Он совсем не был таким примитивным, как казался, этот Нестеренко. И от него не так-то просто будет отделаться. Юрий сделал вид, будто он всерьез задумался над предложением переводчика. Придя к выводу, шумно вздохнул, отрицательно покачал головой.
— Я не гожусь на эту работу.
— Не спешите, Юрий Николаевич. Вы опять попадаете во власть слов, являющихся всего лишь сотрясением воздуха, — доносчик, агент, стукач, шпион. На вопрос стоит иначе — жизнь или смерть. Вы умный, талантливый человек, и вас окружают тупые, ограниченные люди. Поверьте, все это навоз истории. Они погибнут. Все. До одного! Вы это понимаете? Вы знаете, что произошло три дня назад здесь, в больнице? Тридцать семь человек одновременно отдали богу душу. Сам врач отправил их на тот свет. Укольчики. Между прочим, это даже гуманно — легкая смерть. А сколько погибает вашего брата по дороге к карьеру и в самом карьере! Их стреляют, как шелудивых собак. Говорю вам, все пленные в лагере обречены. А вам за не столь уж обременительные услуги будет выдаваться дополнительный паек. Это спасет вас.

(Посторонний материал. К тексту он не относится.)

Lemma perform_historical_scan_streaming_prefix channel c :
  ids c `prefix_of` ids (perform_historical_scan_streaming channel c).
Proof.
  unfold perform_historical_scan_streaming.
  destruct channel as [ch|]; [|reflexivity].
  destruct (negb (read_message_history ch)); [reflexivity|].
  match goal with |- context [fold_left historical_message ?l c] => generalize l end.
  intros l. revert c. induction l as [|m l IH]; intros c; simpl; [reflexivity|].
  etransitivity; [apply (historical_message_prefix c m) | apply IH].
Qed.

Lemma perform_incremental_scan_fast_prefix channel now c :
  ids c `prefix_of` ids (perform_incremental_scan_fast channel now c).
Proof.
  unfold perform_incremental_scan_fast.
  destruct channel as [ch|]; [|reflexivity].
  match goal with
  | |- context [if ?cond then ?a else c] =>
      assert (Hc1 : ids (if cond then a else c) = ids c)
        by (destruct cond; [destruct (db_raises SelectMax)|]; reflexivity);
      generalize dependent (if cond then a else c)
  end.
  intros c1 Hc1. rewrite <- Hc1.
  destruct (0 <? last_message_id_cache c1); [|reflexivity].
  destruct (fetch_fault ch); [reflexivity|].
  assert (Hg : forall l s, ids c1 `prefix_of` ids s.2 ->
                           ids c1 `prefix_of` ids (fold_left incremental_step l s).2).
  { induction l as [|m l IH]; intros s Hs; simpl; [exact Hs|].
    apply IH. unfold incremental_step.
    destruct (BATCH_SIZE <=? length (s.1 ++ [m]))%nat; cbn [snd]; [|exact Hs].
    etransitivity; [exact Hs | apply process_message_batch_fast_prefix]. }
  specialize (Hg (history ch None (Some (last_message_id_cache c1))) ([], c1)
                 ltac:(reflexivity)).
  destruct (fold_left incremental_step _ _).1; [exact Hg|].
  etransitivity; [exact Hg | apply process_message_batch_fast_prefix].
Qed.

Lemma on_ready_prefix channel now c : ids c `prefix_of` ids (on_ready channel now c).
Proof.
  unfold on_ready.
  change (ids (with_initial_scan_done ?x)) with (ids x).
  destruct (db_raises CountTrades); [reflexivity|].
  destruct (trades (db_conn c)) eqn:Et.
  - apply perform_historical_scan_streaming_prefix.
  - etransitivity; [|apply perform_historical_scan_streaming_prefix].
    etransitivity; [|apply perform_incremental_scan_fast_prefix].
    destruct (db_raises SelectReprocess); [reflexivity|].
    rewrite recover_missing_cards_skips_all. reflexivity.
Qed.

Lemma on_message_prefix m c : ids c `prefix_of` ids (on_message m c).
Proof.
  unfold on_message.
  destruct (negb (initial_scan_done c)); [reflexivity|].
  destruct (str_in SEARCH_STRING (content m)); [|reflexivity].
  apply process_message_batch_fast_prefix.
Qed.

End AppendOnly.

(** X27.  The trades table is append-only for the engine: over a whole
    session, whatever fails, the keys present at the start are still
    there at the end, in the same order, followed by the keys added.  No
    ingestion path deletes or reorders a trade. *)
Theorem session_never_removes_a_trade
        `{Imaging} `{TradeMonitorClient.Outside}
        (channel : option TradeMonitorClient.Channel) (now : Z)
        (live : list TradeMonitorClient.Message) (c : TradeMonitorClient.Client) :
  exists added,
    TradeMonitorClient.ids (TradeMonitorClient.run_session channel now live c)
    = TradeMonitorClient.ids c ++ added.
Proof.
  change (TradeMonitorClient.ids c
          `prefix_of` TradeMonitorClient.ids (TradeMonitorClient.run_session channel now live c)).
  unfold TradeMonitorClient.run_session.
  etransitivity; [apply (on_ready_prefix channel now c)|].
  generalize (TradeMonitorClient.on_ready channel now c). intros c0.
  induction live as [|m live IH] in c0 |- *; simpl; [reflexivity|].
  etransitivity; [apply (on_message_prefix m c0) | apply IH].
Qed.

— Вы так думаете, пан переводчик? — с недоумевающим видом спросил Юрий.
— Уверен. Кроме того, мы ведь не будем особенно загружать вас заданиями.
— Хорошо, пан переводчик, — рассудительно, как бы решая какую-то абстрактно-логическую, не имеющую прямого отношения к нему, задачу, произнес Юрий. — Вы говорите, все пленные лагеря погибнут... Зачем тогда немцам содержать безработных старост, осведомителей или, допустим, тех же переводчиков? Немцы уничтожат и их — укольчики или что-либо новенькое придумают.
Выступать с такими рассуждениями было неразумно, опрометчиво. Юрий не мог рассчитывать на то, что Нестеренко сочтет его простаком, и все же не смог удержаться от желания хоть как-либо поддеть за живое этого негодяя.
Нестеренко не обиделся, с какой-то веселой легкомысленной улыбкой — видать, был он человек шалый, забубенный — посмотрел на Ключевского.